Radiologists saw an improvement after switching from computer-aided detection (CAD) to artificial intelligence (AI) to analyze digital breast tomosynthesis (DBT) screening exams, according to a talk at the Society of Breast Imaging/American College of Radiology symposium.
Radiologists at Indiana University Health (IUH) Ball Memorial Hospital in Muncie, IN, said an AI-based algorithm produced better performance than CAD on four key metrics.
"AI applications will likely allow radiologists to improve their clinical performance, i.e., their cancer detection rate, while potentially lowering costs by decreasing the abnormal interpretation and recall rate and possibly biopsies," said presenter Dr. Colleen Madden. "AI does not eliminate the need for radiologists but will extend our capabilities."

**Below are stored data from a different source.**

(** * TwitterVerification: the claim registry and its client

    A shallow embedding of the Solidity contract [TwitterVerification]
    (claim bookkeeping on top of UMA's Optimistic Oracle V3) and of the
    status check of the React client, with the properties of the
    claim lifecycle proved over it. *)

From Stdlib Require Import ZArith String List Bool Lia.
From stdpp Require Import base option gmap strings pretty.
Import ListNotations.

Local Open Scope string_scope.
Local Open Scope Z_scope.

(** ** Solidity values *)

Module Solidity.

(** [address] is a 160-bit word, [bytes32] a 256-bit word and [uint256]
    an unsigned 256-bit integer; all three are carried by [Z]. *)
Definition address := Z.
Definition bytes32 := Z.
Definition uint256 := Z.

(** [address(0)]. *)
Definition address_zero : address := 0.

(** [1 ether] in wei. *)
Definition ether : Z := 10 ^ 18.

(** The [n] low-order bytes of [z], most significant first. *)
Fixpoint be_bytes (n : nat) (z : Z) : string :=
  match n with
  | O => EmptyString
  | S k => be_bytes k (z / 256) +:+
           String (Ascii.ascii_of_N (Z.to_N (z mod 256))) EmptyString
  end.

(** [abi.encodePacked] of a [uint256]: the 32 bytes of the word, big
    endian, without any padding or length prefix. *)
Definition encodePacked_uint256 (x : uint256) : string := be_bytes 32 x.

(** The outcome of a call: it returns, or it reverts with a reason and
    every state change made so far is discarded. *)
Inductive Outcome (A : Type) : Type :=
| Success (a : A)
| Reverted (reason : string).
Arguments Success {A} a.
Arguments Reverted {A} reason.

(** A transaction body over a chain state [S]. *)
Definition Tx (S A : Type) : Type := S -> Outcome (A * S).

Definition ret {S A} (a : A) : Tx S A := fun s => Success (a, s).

Definition bind {S A B} (m : Tx S A) (k : A -> Tx S B) : Tx S B :=
  fun s =>
    match m s with
    | Success (a, s') => k a s'
    | Reverted r => Reverted r
    end.

Definition gets {S A} (f : S -> A) : Tx S A := fun s => Success (f s, s).

Definition modify {S} (f : S -> S) : Tx S unit := fun s => Success (tt, f s).

Definition revert {S A} (reason : string) : Tx S A := fun _ => Reverted reason.

(** [require(cond, reason)]. *)
Definition require {S} (cond : bool) (reason : string) : Tx S unit :=
  if cond then ret tt else revert reason.

(** Running a transaction on a chain state: a revert leaves the state as
    it was before the call. *)
Definition transact {S A} (tx : Tx S A) (s : S) : S * Outcome A :=
  match tx s with
  | Success (a, s') => (s', Success a)
  | Reverted r => (s, Reverted r)
  end.

End Solidity.
Export Solidity.

Notation "x <- m ;; k" := (bind m (fun x => k))
  (at level 100, m at next level, right associativity).
Notation "m ;; k" := (bind m (fun _ => k))
  (at level 100, right associativity).

(** ** The oracle interface *)

Module IOptimisticOracleV3.

(** Modelled from the spec: the declaration of the oracle's assertion
    record ([IOptimisticOracleV3.Assertion]) is not part of the sources;
    the fields are those of section 6 of the specification.  The
    registry reads [settled] and [expirationTime] only. *)
Record Assertion : Type := {
  validated : bool;
  resolved : bool;
  settlementResolution : bool;
  asserter : address;
  challenger : address;
  settlementTimestamp : Z;
  expirationTime : Z;
  settled : bool
}.

(** The four entry points of the oracle the registry calls.  The oracle
    is an external contract: each call is given the caller, the block
    timestamp and the oracle's own state [O], and may revert.  The
    registry asserts with the oracle's defaults, which name no callback
    recipient, so the oracle does not call back into the registry. *)
Class Oracle (O : Type) : Type := {
  assertTruthWithDefaults :
    address -> uint256 -> string -> address -> O -> Outcome (bytes32 * O);
  settleAndGetAssertionResult :
    address -> uint256 -> bytes32 -> O -> Outcome (bool * O);
  getAssertionResult : bytes32 -> O -> Outcome bool;
  getAssertion : bytes32 -> O -> Outcome Assertion
}.

End IOptimisticOracleV3.

(** ** The registry contract *)

(** [struct Claim]. *)
Record Claim : Type := {
  assertedClaim : string;
  claimer : address;
  twitterHandle : string;
  tweetText : string;
  assertionId : bytes32;
  isResolved : bool;
  isRewarded : bool
}.

(** The value every key of a Solidity mapping holds before it is written. *)
Definition zeroClaim : Claim :=
  {| assertedClaim := EmptyString; claimer := address_zero;
     twitterHandle := EmptyString; tweetText := EmptyString;
     assertionId := 0; isResolved := false; isRewarded := false |}.

Definition set_isResolved (b : bool) (c : Claim) : Claim :=
  {| assertedClaim := assertedClaim c; claimer := claimer c;
     twitterHandle := twitterHandle c; tweetText := tweetText c;
     assertionId := assertionId c; isResolved := b;
     isRewarded := isRewarded c |}.

Definition set_isRewarded (b : bool) (c : Claim) : Claim :=
  {| assertedClaim := assertedClaim c; claimer := claimer c;
     twitterHandle := twitterHandle c; tweetText := tweetText c;
     assertionId := assertionId c; isResolved := isResolved c;
     isRewarded := b |}.

(** The events of the contract. *)
Inductive Event : Type :=
| ClaimSubmitted (id : bytes32) (who : address) (handle text : string)
| ClaimResolved (id : bytes32) (truthful : bool)
| RewardPaid (id : bytes32) (who : address) (amount : Z).

(** [uint256 public constant REWARD_AMOUNT = 0.01 ether]. *)
Definition REWARD_AMOUNT : Z := ether / 100.

(** What a call sees of its surroundings: the registry's own address, the
    caller, the block's timestamp, and which accounts take a plain
    transfer of ether (an account whose code rejects it, or needs more
    than the gas stipend, makes [transfer] revert). *)
Record Env : Type := {
  this : address;
  msg_sender : address;
  block_timestamp : uint256;
  accepts_ether : address -> bool
}.

(** The chain state the registry's calls act on: the [claims] mapping, the
    registry's balance, the oracle ([oov3]), the events logged and the
    ether sent out so far. *)
Record State (O : Type) : Type := {
  claims : gmap bytes32 Claim;
  balance : Z;
  oov3 : O;
  events : list Event;
  sent : list (address * Z)
}.
Arguments claims {O} _.
Arguments balance {O} _.
Arguments oov3 {O} _.
Arguments events {O} _.
Arguments sent {O} _.

(** The bytes [submitClaim] builds with [abi.encodePacked]: the three
    string literals, the two string arguments and [block.timestamp], a
    [uint256], each appended as it is encoded. *)
Definition packedClaim (handle text : string) (timestamp : uint256) : string :=
  "Twitter user @" +:+ handle +:+
  " posted a tweet with the exact text: '" +:+ text +:+
  "' as of timestamp " +:+ encodePacked_uint256 timestamp.

Section Registry.

Context {O : Type} `{!IOptimisticOracleV3.Oracle O}.

Abbreviation State := (State O).
Abbreviation Tx := (Tx State).

(** Reading [claims[id]]: an unwritten key holds the zero record. *)
Definition claim_at (s : State) (id : bytes32) : Claim :=
  default zeroClaim (claims s !! id).

Definition read_claim (id : bytes32) : Tx Claim :=
  gets (fun s => claim_at s id).

(** Writing [claims[id] = c]. *)
Definition write_claim (id : bytes32) (c : Claim) : Tx unit :=
  modify (fun s =>
    {| claims := <[id := c]> (claims s); balance := balance s;
       oov3 := oov3 s; events := events s; sent := sent s |}).

(** Writing one field of [claims[id]]. *)
Definition update_claim (id : bytes32) (f : Claim -> Claim) : Tx unit :=
  c <- read_claim id ;; write_claim id (f c).

Definition emit (e : Event) : Tx unit :=
  modify (fun s =>
    {| claims := claims s; balance := balance s; oov3 := oov3 s;
       events := events s ++ [e]; sent := sent s |}).

(** [payable(to).transfer(amount)]: reverts when the balance does not
    cover the amount or the recipient does not take it.  The registry
    never calls itself, so the recipient is another account and the
    amount leaves the registry's balance. *)
Definition transfer (ctx : Env) (to : address) (amount : Z) : Tx unit :=
  fun s =>
    if (amount <=? balance s) && accepts_ether ctx to then
      Success (tt, {| claims := claims s; balance := balance s - amount;
                      oov3 := oov3 s; events := events s;
                      sent := sent s ++ [(to, amount)] |})
    else Reverted EmptyString.

(** A call into the oracle that may change the oracle's state. *)
Definition call_oov3 {A} (f : O -> Outcome (A * O)) : Tx A :=
  fun s =>
    match f (oov3 s) with
    | Success (a, o') =>
        Success (a, {| claims := claims s; balance := balance s;
                       oov3 := o'; events := events s; sent := sent s |})
    | Reverted r => Reverted r
    end.

(** A read-only call into the oracle. *)
Definition view_oov3 {A} (f : O -> Outcome A) : Tx A :=
  fun s =>
    match f (oov3 s) with
    | Success a => Success (a, s)
    | Reverted r => Reverted r
    end.

(** [function submitClaim(string twitterHandle, string tweetText)]. *)
Definition submitClaim (ctx : Env) (handle text : string) : Tx bytes32 :=
  let asserted := packedClaim handle text (block_timestamp ctx) in
  id <- call_oov3 (IOptimisticOracleV3.assertTruthWithDefaults
                     (this ctx) (block_timestamp ctx) asserted (this ctx)) ;;
  write_claim id
    {| assertedClaim := asserted; claimer := msg_sender ctx;
       twitterHandle := handle; tweetText := text; assertionId := id;
       isResolved := false; isRewarded := false |} ;;
  emit (ClaimSubmitted id (msg_sender ctx) handle text) ;;
  ret id.

(** [function settleAndGetAssertionResult(bytes32 assertionId)]. *)
Definition settleAndGetAssertionResult (ctx : Env) (id : bytes32)
  : Tx bool :=
  c <- read_claim id ;;
  require (negb (claimer c =? address_zero)) "Claim does not exist" ;;
  result <- call_oov3 (IOptimisticOracleV3.settleAndGetAssertionResult
                         (this ctx) (block_timestamp ctx) id) ;;
  update_claim id (set_isResolved true) ;;
  emit (ClaimResolved id result) ;;
  c <- read_claim id ;;
  (if result && negb (isRewarded c) then
     bal <- gets balance ;;
     require (REWARD_AMOUNT <=? bal) "Insufficient contract balance" ;;
     update_claim id (set_isRewarded true) ;;
     c <- read_claim id ;;
     transfer ctx (claimer c) REWARD_AMOUNT ;;
     c <- read_claim id ;;
     emit (RewardPaid id (claimer c) REWARD_AMOUNT)
   else ret tt) ;;
  ret result.

(** [function getAssertionResult(bytes32 assertionId)]. *)
Definition getAssertionResult (id : bytes32) : Tx bool :=
  view_oov3 (IOptimisticOracleV3.getAssertionResult id).

(** [function getAssertion(bytes32 assertionId)]. *)
Definition getAssertion (id : bytes32) : Tx IOptimisticOracleV3.Assertion :=
  view_oov3 (IOptimisticOracleV3.getAssertion id).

Multiple reader studies on the use of AI on enriched datasets of DBT exams have yielded mixed results; some have reported that standalone AI can be the best, but most have recommended the use of AI together with radiologists, she said.
"In general, implementation of an AI [system] in these enriched reader studies demonstrated an overall [improved] performance in cancer detection, sensitivity, specificity, and a reduction in recall rates, reading times, and interval cancers," Madden said.
In their study, the IUH researchers sought to investigate the impact of a commercial AI-based software application on DBT results in a real-world, clinical screening setting. In a retrospective study, they compared the performance of four general radiologists at a community clinic in two different time periods.
In the first period (September 1, 2019, to August 31, 2020), the radiologists used CAD-enhanced synthetic 2D views on PowerLook Tomo Detection software (iCAD) concurrently during interpretation of DBT exams. The second time period (January 1, 2020, to December 31, 2020) occurred after adoption of concurrent use of version 2.6 of ProFound AI (iCAD) deep learning-based software, which provides lesion outlines, lesion scores, and an overall case score.
All DBT exams were performed on a Senographe Pristina system (GE Healthcare). The researchers calculated the average cancer detection rate, abnormal interpretation rate, positive predictive value for cancer screenings with abnormal interpretations (PPV1), and positive predictive value of biopsies performed (PPV3).
There were 7,627 exams performed and 34 cancers detected in the first study period and 4,703 exams performed with 27 cancers detected in the second study period.
| Radiologist performance with CAD vs. AI for analyzing screening DBT exams | |||
| With traditional CAD | After adoption of deep learning-based AI software | Difference | |
| Cancer detection rate/1,000 | 3.8 | 6.2 | 2.4 |
| Abnormal interpretation rate | 9.6% | 7.3% | -2.2 |
| PPV1 | 4.1% | 8.8% | 4.7 |
| PPV3 | 29% | 57% | 28 |
The differences for abnormal interpretation rate, PPV1, and PPV3 were statistically significant (p < 0.05), although the higher cancer detection rate did not reach statistical significance.
"Real-world interpretation of digital breast tomosynthesis after implementation of an AI detection system in clinical practice resulted in improved radiologist screening performance with a clinically relevant increase in cancer detection with fewer recalls," Madden said. "Additionally, PPV1 doubled and PPV3 nearly doubled."